Thursday, June 28, 2012

कल: A Suspicious Word

In studying some Hindi recently, I came across an intriguing word:  कल (kal), which translates into either "yesterday" or "tomorrow" depending on its context.  Initially, I thought that this was pretty strange that a word could essentially mean its own opposite according its usage.  Then, this morning I looked at the header for an article in the local section of my newspaper The Gainesville Sun: "Suspicious pawn shop owner foiled theft, officials say."  Well, it wasn't quite 6 AM when I glanced at this, so naturally I read it wrong in my bleary-eyed sleepiness.  After all, I tend to, justified or not, associate the idea of "pawn shop owners" with "suspicious people", i.e. people meriting suspicion from others.  But no, the news here was that the owner was suspicious of someone else and foiled a theft.

"Suspicious", like कल, is one of those words whose context can drastically change its meaning.  In Hindi, one needs to either read the appropriate verb tense form to determine whether "yesterday" or "tomorrow" is indicated or get a sense of the intended meaning from the surrounding text.  Likewise, I'm "suspicious" that something very similar holds true for my English example.  But I am a native speaker of English and still have a problem with "suspicious" and its ambiguity.  I wonder if native Hindi speakers feel the same about कल...

2 comments:

  1. We have a number of words like that in English.
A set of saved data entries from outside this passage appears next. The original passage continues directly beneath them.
(** The clock of a session never stops: over any calls of the host, any datagrams and any
    store, failing calls included, every established session of the server has its MSR timer in
    the queue, so a poll at its deadline or later, with room for all due timers, fires it and
    the server notices a client gone silent. *)
Theorem server_clock_never_stops (conf : Core.CoreConfig) (st : St) (cs : list server_call) :
  let r := (server_run base64_encode elapsed_us cs (new conf st)).2 in
  ∀ cid s, sessions r !! cid = Some s → Core.state (core s) = Core.Established →
    ∃ d, pending (timers r) d (cid, Core.ServerMsr) ∧
         ∀ now limit, d ≤ now → zlen (all_due now (timers r)) ≤ limit →
           (d, (cid, Core.ServerMsr)) ∈ collect_due now limit (timers r).
Proof.
  intros r cid s Hs Hst. assert (Hr : clocks_run r).
  { apply clocked_run. intros c s' Hs'. unfold new, new_with_nat_policy in Hs'. cbn in Hs'. by rewrite lookup_empty in Hs'. }
  destruct (Hr cid s Hs) as (Hrole & _ & _ & Hl). unfold CoreClock.live in Hl. rewrite Hrole in Hl.
  destruct (Hl Hst) as [[d Hd]|[]]. exists d. split; [done|]. intros now limit. by apply collect_due_pending.
Qed.

(* ------------------------------------------------------------------ *)
(** ** One call over a store that keeps its contract *)
(* ------------------------------------------------------------------ *)

Context {Hlaw : LawfulStore St}.

(** The session a datagram of [cid] is for: the one in memory, or the one the store remembers. *)
Definition addressed r now cid path : SessionRuntime :=
  default (fresh_session (cfg r) (Store.to_versioned <$> visible (entry_of (store r)) now cid) cid path)
    (sessions r !! cid).

(** What is in the store for a session after it was served: nothing when it is lost. *)
Definition written r now cid (s : SessionRuntime) : option Store.Entry :=
  if decide (Core.state (core s) = Core.Lost) then None
  else Some (Store.next_entry (Store.version <$> visible (entry_of (store r)) now cid)
               (session_record cid (cfg r) s) (Core.disconnect_window_ms (cfg r)) now).

(** A call of the machine of session [s] gave [o] and left it as in [s']: the result of the
    runtime's call and the state after it. *)
Definition served cid path now (before : list RuntimeEvent) r (s' : SessionRuntime) (o : outcome Core.CoreError Core.CoreOutput)
    (res : outcome ServerRuntimeError ServerRuntimeOutput) r' : Prop :=
  cfg r' = cfg r ∧ store_ok (store r') ∧
  (∀ c, c ≠ cid → sessions r' !! c = sessions r !! c) ∧
  match o with
  | Ok out =>
      res = Ok (mkServerRuntimeOutput (map (route_datagram path) (Core.outbound_datagrams out))
                  (before ++ (Core.events out ≫= runtime_events base64_encode cid))) ∧
      essence <$> sessions r' !! cid =
        (if decide (Core.state (core s') = Core.Lost) then None else Some (essence s')) ∧
      same_from now (set_entry cid (written r now cid s') (entry_of (store r))) (entry_of (store r')) ∧
      timers r' = foldl (ingest_timer cid) (timers r) (Core.timer_actions out)
  | Err e =>
      res = Err (CoreE e) ∧ essence <$> sessions r' !! cid = Some (essence s') ∧
      same_from now (entry_of (store r)) (entry_of (store r')) ∧ timers r' = timers r
  | Panic => res = Panic
  end.

Lemma session_record_essence cid c s s' : essence s = essence s' → session_record cid c s = session_record cid c s'.
Proof. intros He. apply essence_core in He as [Hc Hp]. unfold session_record. by rewrite Hc, Hp. Qed.

Lemma written_ext r r' now cid s s' :
  cfg r = cfg r' → store r = store r' → essence s = essence s' → written r now cid s = written r' now cid s'.
Proof.
  intros Hc Hst He. unfold written. rewrite Hc, Hst, (session_record_essence cid _ s s' He).
  by apply essence_core in He as [-> _].
Qed.

Lemma persist_lawful cid now r s :
  store_ok (store r) → sessions r !! cid = Some s →
  wp (persist_session elapsed_us cid now)
    (λ o r', o = Ok () ∧ cfg r' = cfg r ∧ store_ok (store r') ∧
       (∀ c, c ≠ cid → sessions r' !! c = sessions r !! c) ∧
       essence <$> sessions r' !! cid = (if decide (Core.state (core s) = Core.Lost) then None else Some (essence s)) ∧
       same_from now (set_entry cid (written r now cid s) (entry_of (store r))) (entry_of (store r')) ∧
       timers r' = timers r) r.
Proof.
  intros Hok Hs. unfold persist_session, written. wp_run. rewrite Hs.
  case_bool_decide as Hl; [rewrite !decide_True by done|rewrite !decide_False by done]; wp_run;
    (apply (wp_books cid); [apply books_count|]); intros r1 [K1 K2 K3 K4 K5 K6]; wp_run; apply on_store_wp; rewrite K2.
  - destruct (delete_law (store r) cid Hok) as (st & -> & Hok' & Hsame). cbn [fst snd]. wp_run. unfold st_when. cbn [is_err]. wp_run.
    cbn [map_err]. wp_run. apply wp_modify.
    split_and!; [done|done|done| |cbn; by rewrite lookup_delete_eq|apply Hsame|done].
    intros c Hc. cbn. rewrite lookup_delete_ne by done. by apply K5.
  - destruct (upsert_law (store r) cid (session_record cid (cfg r) s) (Core.disconnect_window_ms (cfg r)) now Hok)
      as (st & -> & Hok' & Hsame). cbn [fst snd]. cbv zeta. wp_run.
    apply (wp_books cid); [apply books_count|]. intros r2 [L1 L2 L3 L4 L5 L6]. wp_run. unfold st_when. cbn [is_err]. wp_run. cbn [map_err]. wp_run.
    cbn [store cfg sessions timers upd] in *. rewrite Hs in K6.
    split_and!; [done|congruence|by rewrite L2| |by rewrite L6|by rewrite L2|congruence].
    intros c Hc. rewrite L5 by done. by apply K5.
Qed.

(** A machine call and what follows it, for a session in memory. *)
Lemma serve_session i cid path now r s :
  store_ok (store r) → sessions r !! cid = Some s →
  let '(o, m) := CoreSpec.step i (core s) in
  wp (out ← with_session cid (CoreSpec.step i);
      apply_core_output base64_encode elapsed_us cid path now out)
    (served cid path now [] r (s <| core := m |>) o) r.
Proof.
  intros Hok Hs. destruct (CoreSpec.step i (core s)) as [o m] eqn:Hstep.
  apply wp_bind. eapply with_session_wp; [exact Hs|]. rewrite Hstep.
  set (s' := s <| core := m |>). set (r1 := r <| sessions := _ |>).
  assert (Hs1 : sessions r1 !! cid = Some s') by apply lookup_insert_eq.
  assert (Ho1 : ∀ c, c ≠ cid → sessions r1 !! c = sessions r !! c)
    by (intros c Hc; unfold r1; cbn; by rewrite lookup_insert_ne).
  destruct o as [out|e|]; cbn [map_err then_wp]; unfold served; [|by rewrite Hs1|done].
  apply apply_output_wp. intros r2 [K1 K2 K3 K4 K5 K6].
  change (sessions (scheduled cid out r1)) with (sessions r1) in *. rewrite Hs1 in K6.
  destruct (sessions r2 !! cid) as [s2|] eqn:Hs2; [|done].
  assert (He : essence s2 = essence s') by (unfold fmap, option_fmap, option_map in K6; congruence).
  apply essence_core in He as Hcp. destruct Hcp as [Hcore _].
  eapply wp_mono; [|apply (persist_lawful cid now r2 s2); [by rewrite K2|done]].
  intros o r3 (-> & Hc3 & Hok3 & Ho3 & Hs3 & Hsame & Ht3). cbn [mbind outcome_bind].
  change (cfg (scheduled cid out r1)) with (cfg r) in K1. change (store (scheduled cid out r1)) with (store r) in K2.
  split_and!; [congruence|done|intros c Hc; by rewrite Ho3, K5, Ho1|done| | |].
  - by rewrite Hs3, He, Hcore.
  - rewrite K2 in Hsame. by rewrite (written_ext r2 r now cid s2 s') in Hsame.
  - by rewrite Ht3, K3.
Qed.

(** The same from another state with the same other sessions and the same visible entries. *)
Lemma served_from cid path now before r r1 s s1 o res r' :
  cfg r1 = cfg r → (∀ c, c ≠ cid → sessions r1 !! c = sessions r !! c) →
  same_from now (entry_of (store r)) (entry_of (store r1)) → timers r1 = timers r → essence s1 = essence s →
  served cid path now before r1 s1 o res r' → served cid path now before r s o res r'.
Proof.
  intros Hc Ho Hv Ht He (K1 & K2 & K3 & K4). unfold served. rewrite <-He, <-Hc, <-Ht.
  split_and!; [done|done|intros c Hne; by rewrite K3, Ho|].
  destruct o as [out|e|]; [|destruct K4 as (? & ? & Hs & ?); split_and!; [done..|by rewrite Hv|done]|done].
  destruct K4 as (? & ? & Hs & ?). apply essence_core in He as Hcp. destruct Hcp as [Hcore _]. rewrite <-Hcore.
  split_and!; [done..| |done]. rewrite Hv.
  assert (Hw : written r now cid s = written r1 now cid s1); [|by rewrite Hw].
  unfold written. rewrite Hc, Hcore, <-(session_record_essence cid (cfg r) s1 s He).
  by rewrite (Hv cid now) by lia.
Qed.

Lemma load_addressed cid path now r :
  store_ok (store r) →
  wp (ensure_session_loaded elapsed_us cid path now)
    (λ o r1, o = Ok () ∧ cfg r1 = cfg r ∧ store_ok (store r1) ∧
       (∀ c, c ≠ cid → sessions r1 !! c = sessions r !! c) ∧
       same_from now (entry_of (store r)) (entry_of (store r1)) ∧ timers r1 = timers r ∧
       ∃ s1, sessions r1 !! cid = Some s1 ∧ essence s1 = essence (addressed r now cid path)) r.
Proof.
  intros Hok. unfold addressed. apply ensure_loaded_wp.
  - intros [s Hs]. rewrite Hs. split_and!; try done. by exists s.
  - intros Hn. rewrite Hn. destruct (load_law (store r) cid now Hok) as (st & -> & Hok' & Hsame).
    intros r1 [K1 K2 K3 K4 K5 K6]. cbn [store cfg sessions upd] in *. rewrite lookup_insert_eq in K6.
    split_and!; [done|done|by rewrite K2|intros c Hc; by rewrite K5, lookup_insert_ne|by rewrite K2|done|].
    destruct (sessions r1 !! cid) as [s1|]; [|done]. exists s1. split; [done|].
    apply (inj Some). exact K6.
Qed.

(** One datagram, from the session it addresses. *)
Lemma datagram_served (now path : Z) (bs : list byte) (f : Wire.WireFrame) r :
  store_ok (store r) → Wire.decode bs = Ok f →
  let s := addressed r now (Wire.cid f) path in
  let '(o, m) := Core.on_datagram now path bs (core s) in
  let '(res, r') := on_datagram base64_encode elapsed_us now path bs r in
  served (Wire.cid f) path now (bound_events (Wire.cid f) path s) r (s <| core := m |>) o res r'.
Proof.
  intros Hok Hf s. destruct (Core.on_datagram now path bs (core s)) as [o m] eqn:Hstep.
  enough (Hw : wp (on_datagram base64_encode elapsed_us now path bs)
    (served (Wire.cid f) path now (bound_events (Wire.cid f) path s) r (s <| core := m |>) o) r)
    by (unfold wp in Hw; by destruct (on_datagram _ _ _ _ _ _)).
  unfold on_datagram. rewrite Hf. cbv zeta. apply wp_bind.
  eapply wp_mono; [|by apply load_addressed]. intros o1 r1 (-> & Hc1 & Hok1 & Ho1 & Hv1 & Ht1 & s1 & Hs1 & He).
  fold s in He. wp_run. rewrite Hs1.
  assert (Hb : bound_events (Wire.cid f) path s1 = bound_events (Wire.cid f) path s)
    by (injection He as _ _ Hb1 Hb2; unfold bound_events; by rewrite Hb1, Hb2).
  apply essence_core in He as Hcp. destruct Hcp as [Hcore Hpeer].
  pose proof (serve_session (CoreSpec.InDatagram now path bs) (Wire.cid f) path now r1 s1 Hok1 Hs1) as Hserve.
  cbn [CoreSpec.step] in Hserve. rewrite Hcore, Hstep in Hserve.
  apply wp_assoc. eapply wp_mono, Hserve. intros o2 r2 Hs2.
  apply (served_from _ _ _ [] r r1 (s <| core := m |>)) in Hs2; [|done..|].
  2: { injection He as _ H1 H2 H3. unfold essence, upd. cbn. congruence. }
  destruct Hs2 as (? & ? & ? & Hres). unfold served. rewrite Hb.
  destruct o as [out|e|]; [destruct Hres as (-> & ? & ? & ?); by split_and!|destruct Hres as (-> & ? & ? & ?); by split_and!|].
  by subst o2.
Qed.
In the case of "suspicious", the word means the same thing in both usages, but it's a question of attaching the modifier correctly -- are you suspicious of someone else, or is someone else suspicious of you?

    But we have "cleave", which can mean either join or separate. We have "sanction", which can mean either forbid or authorize. We have "overlook", which can refer to looking at something or not looking at it.

    Context is everything.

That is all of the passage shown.